HOW TO COMPLETE THIS TASK >>
Beginning with the line below that contains "Definition seal_gates p" and ending with the line that contains "check_capability p agentEntry ;;", copy every line exactly. Copy nothing else.

Saved data entries:
(** ** Step 6d: output token account *)
Definition check_output_ata p (net : Network) (spending : bool) : res SigilError unit :=
  match sp_outputStablecoinAccount p with
  | Some account =>
      if negb (bool_decide (account = "")) && spending && negb (isStablecoinMint (sp_tokenMint p) net)
      then
        let canonicalAta := Pda.deriveAta (sp_vault p) (default_stable_mint net) in
        throw_if (negb (bool_decide (account = canonicalAta)))
          (sdk_error "SIGIL_ERROR__SDK__ATA_NON_CANONICAL"
            [("expected", CStr canonicalAta); ("got", CStr account)])
      else Ok tt
  | None => Ok tt
  end.

(** ** Step 7: token accounts *)
Record TokenAccounts := mkTokenAccounts {
  vaultTokenAccount : Address;
  outputStablecoinAccount : option Address;
  protocolTreasuryTokenAccount : option Address;
  feeDestinationTokenAccount : option Address;
  agentOverlayPda : Address;
  ta_sessionPda : Address;
  agentTokenAta : Address;
  agentStablecoinAta : option Address;
  ta_warnings : list seal_warning;
}.

Definition output_ata_warnings w (ata : Address) : list seal_warning :=
  match sw_accountInfo w ata with
  | AccountData _ => []
  | AccountMissing => [OutputAtaMissing ata]
  | AccountCallFailed cause => [OutputAtaCheckFailed ata cause]
  end.

Definition derive_token_accounts w p state (net : Network) (spending : bool) : TokenAccounts :=
  let needsOutputStablecoin := spending && negb (isStablecoinMint (sp_tokenMint p) net) in
  let defaultStableMint := default_stable_mint net in
  let derives := needsOutputStablecoin && is_empty (sp_outputStablecoinAccount p) in
  let derived := if derives then Some (Pda.deriveAta (sp_vault p) defaultStableMint) else None in
  {| vaultTokenAccount := Pda.deriveAta (sp_vault p) (sp_tokenMint p);
     outputStablecoinAccount :=
       match sp_outputStablecoinAccount p with Some a => Some a | None => derived end;
     protocolTreasuryTokenAccount :=
       if spending then Some (Pda.deriveAta PROTOCOL_TREASURY (sp_tokenMint p)) else None;
     feeDestinationTokenAccount :=
       if spending && (developerFeeRate (rs_policy state) >? 0)
       then Some (Pda.deriveAta (feeDestination (rs_vault state)) (sp_tokenMint p)) else None;
     agentOverlayPda := (Pda.getAgentOverlayPDA (sp_vault p) 0 SIGIL_PROGRAM_ID).1;
     ta_sessionPda :=
       (Pda.getSessionPDA (sp_vault p) (sp_agent p) (sp_tokenMint p) SIGIL_PROGRAM_ID).1;
     agentTokenAta := Pda.deriveAta (sp_agent p) (sp_tokenMint p);
     agentStablecoinAta :=
       if needsOutputStablecoin then Some (Pda.deriveAta (sp_agent p) defaultStableMint) else None;
     ta_warnings := match derived with Some ata => output_ata_warnings w ata | None => [] end |}.

(** ** Step 7b: replacements *)
Definition canonical_replacements (ta : TokenAccounts) : jsmap Address :=
  let ataReplacements := jm_set (agentTokenAta ta) (vaultTokenAccount ta) [] in
  match agentStablecoinAta ta, outputStablecoinAccount ta with
  | Some agentAta, Some output =>
      if bool_decide (agentAta = "") || bool_decide (output = "") then ataReplacements
      else jm_set agentAta output ataReplacements
  | _, _ => ataReplacements
  end.

Fixpoint merge_replacements (additional ataReplacements : jsmap Address)
    : res SigilError (jsmap Address) :=
  match additional with
  | [] => Ok ataReplacements
  | (agentAta, vaultAta) :: rest =>
      throw_if (jm_has agentAta ataReplacements)
        (sdk_error "SIGIL_ERROR__SDK__INVALID_PARAMS"
          [("field", CStr "additionalAtaReplacements"); ("received", CStr agentAta)]) ;;
      merge_replacements rest (jm_set agentAta vaultAta ataReplacements)
  end.

Definition ata_replacements p (ta : TokenAccounts) : res SigilError (jsmap Address) :=
  merge_replacements (default [] (sp_additionalAtaReplacements p)) (canonical_replacements ta).

(** ** Steps 8-9: the sandwich instructions ([generated/instructions]) *)
Definition signer_account (a : Address) : option (Address * bool) := Some (a, true).
Definition plain_account (a : Address) : option (Address * bool) := Some (a, false).
Definition optional_account (a : option Address) : option (Address * bool) := a ≫= plain_account.

Definition validate_data (tokenMint : Address) (amount : Z) (targetProtocol : Address)
    (expectedPolicyVersion : Z) : bytes :=
  VALIDATE_AND_AUTHORIZE_DISCRIMINATOR ++ encodeAddress tokenMint ++ le_bytes 8 amount
  ++ encodeAddress targetProtocol ++ le_bytes 8 expectedPolicyVersion.

Definition getValidateAndAuthorizeInstruction (agent vault : Address) (ta : TokenAccounts)
    (tokenMint : Address) (amount : Z) (targetProtocol : Address) (expectedPolicyVersion : Z)
    : Instruction :=
  let meta := getAccountMeta SIGIL_PROGRAM_ID in
  let policy := (getProgramDerivedAddress SIGIL_PROGRAM_ID
    [[112; 111; 108; 105; 99; 121]; encodeAddress vault]).1 in
  let tracker := (getProgramDerivedAddress SIGIL_PROGRAM_ID
    [[116; 114; 97; 99; 107; 101; 114]; encodeAddress vault]).1 in
  let session := (getProgramDerivedAddress SIGIL_PROGRAM_ID
    [[115; 101; 115; 115; 105; 111; 110]; encodeAddress vault; encodeAddress agent;
     encodeAddress tokenMint]).1 in
  {| ins_program := SIGIL_PROGRAM_ID;
     ins_accounts := Some [
       meta (signer_account agent) true;
       meta (plain_account vault) true;
       meta (plain_account policy) false;
       meta (plain_account tracker) true;
       meta (plain_account (agentOverlayPda ta)) true;
       meta (plain_account session) true;
       meta (plain_account (vaultTokenAccount ta)) true;
       meta (plain_account tokenMint) false;
       meta (optional_account (protocolTreasuryTokenAccount ta)) true;
       meta (optional_account (feeDestinationTokenAccount ta)) true;
       meta (optional_account (outputStablecoinAccount ta)) true;
       meta (plain_account TOKEN_PROGRAM_ADDRESS) false;
       meta (plain_account SYSTEM_PROGRAM_ADDRESS) false;
       meta (plain_account INSTRUCTIONS_SYSVAR) false ];
     ins_data := Some (validate_data tokenMint amount targetProtocol expectedPolicyVersion) |}.

(** Step 8b: the constraints account is the one remaining account. *)
Definition with_constraints_account (vault : Address) (hasConstraints : bool) (ix : Instruction)
    : Instruction :=
  if hasConstraints then
    mkInstruction (ins_program ix)
      (Some (default [] (ins_accounts ix)
        ++ [mkMeta (Pda.getConstraintsPDA vault SIGIL_PROGRAM_ID).1 READONLY None]))
      (ins_data ix)
  else ix.

Definition getFinalizeSessionInstruction (payer vault : Address) (ta : TokenAccounts) : Instruction :=
  let meta := getAccountMeta SIGIL_PROGRAM_ID in
  let policy := (getProgramDerivedAddress SIGIL_PROGRAM_ID
    [[112; 111; 108; 105; 99; 121]; encodeAddress vault]).1 in
  let tracker := (getProgramDerivedAddress SIGIL_PROGRAM_ID
    [[116; 114; 97; 99; 107; 101; 114]; encodeAddress vault]).1 in
  {| ins_program := SIGIL_PROGRAM_ID;
     ins_accounts := Some [
       meta (signer_account payer) true;
       meta (plain_account vault) true;
       meta (plain_account (ta_sessionPda ta)) true;
       meta (plain_account payer) true;
       meta (plain_account policy) false;
       meta (plain_account tracker) true;
       meta (plain_account (agentOverlayPda ta)) true;
       meta (plain_account (vaultTokenAccount ta)) true;
       meta (optional_account (outputStablecoinAccount ta)) true;
       meta (plain_account TOKEN_PROGRAM_ADDRESS) false;
       meta (plain_account SYSTEM_PROGRAM_ADDRESS) false;
       meta (plain_account INSTRUCTIONS_SYSVAR) false ];
     ins_data := Some FINALIZE_SESSION_DISCRIMINATOR |}.

(** ** Step 10: lookup tables, composition and size *)
Definition resolve_alts w (cache : AltCache) (net : Network) p : AltCache * res SigilError AltContents :=
  match sp_addressLookupTables p with
  | Some alts => (cache, Ok alts)
  | None =>
      match getSigilAltAddress net with
      | Throw e => (cache, Throw e)
      | Ok sigilAlt =>
          let allAlts := mergeAltAddresses sigilAlt (sp_protocolAltAddresses p) in
          let expected := getExpectedAltContents net in
          let first := resolve cache (sw_altFetch w) (sw_altNow w) allAlts in
          match verifySigilAlt first.2 sigilAlt expected with
          | Ok _ => (first.1, Ok first.2)
          | Throw _ =>
              let second := resolve (invalidate first.1) (sw_retryFetch w) (sw_retryNow w) allAlts in
              (second.1, verifySigilAlt second.2 sigilAlt expected ;; Ok second.2)
          end
      end
  end.

(** What the gates and the derivations leave for the assembly. *)
Record SealPlan := mkPlan {
  pl_state : ResolvedVaultState C;
  pl_spending : bool;
  pl_accounts : TokenAccounts;
  pl_defiInstructions : list Instruction;
  pl_validateIx : Instruction;
  pl_finalizeIx : Instruction;
  pl_blockhash : Blockhash;
}.

(** The gates that need only the state, in order; the target protocol is the result. *)
Definition seal_gates p (correlationId : string) (net : Network) state : res SigilError Address :=
  require_active p state ;;
  agentEntry ← require_agent p state;
  run_policy_plugins p correlationId state agentEntry ;;
  let spending := sp_amount p >? 0 in
  check_amount (sp_amount p) ;;
  let defiInstructions := strip_infrastructure (sp_instructions p) in
  check_spl_ops (sp_vault p) defiInstructions ;;
  targetProtocol ← target_protocol p defiInstructions;
  check_capability p agentEntry ;;
  check_protocol p state targetProtocol ;;
  check_instruction_count p net spending defiInstructions ;;
  check_headroom p state spending ;;
  check_output_ata p net spending ;;
  Ok targetProtocol.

FINAL ANSWER >>
Definition seal_gates p (correlationId : string) (net : Network) state : res SigilError Address :=
  require_active p state ;;
  agentEntry ← require_agent p state;
  run_policy_plugins p correlationId state agentEntry ;;
  let spending := sp_amount p >? 0 in
  check_amount (sp_amount p) ;;
  let defiInstructions := strip_infrastructure (sp_instructions p) in
  check_spl_ops (sp_vault p) defiInstructions ;;
  targetProtocol ← target_protocol p defiInstructions;
  check_capability p agentEntry ;;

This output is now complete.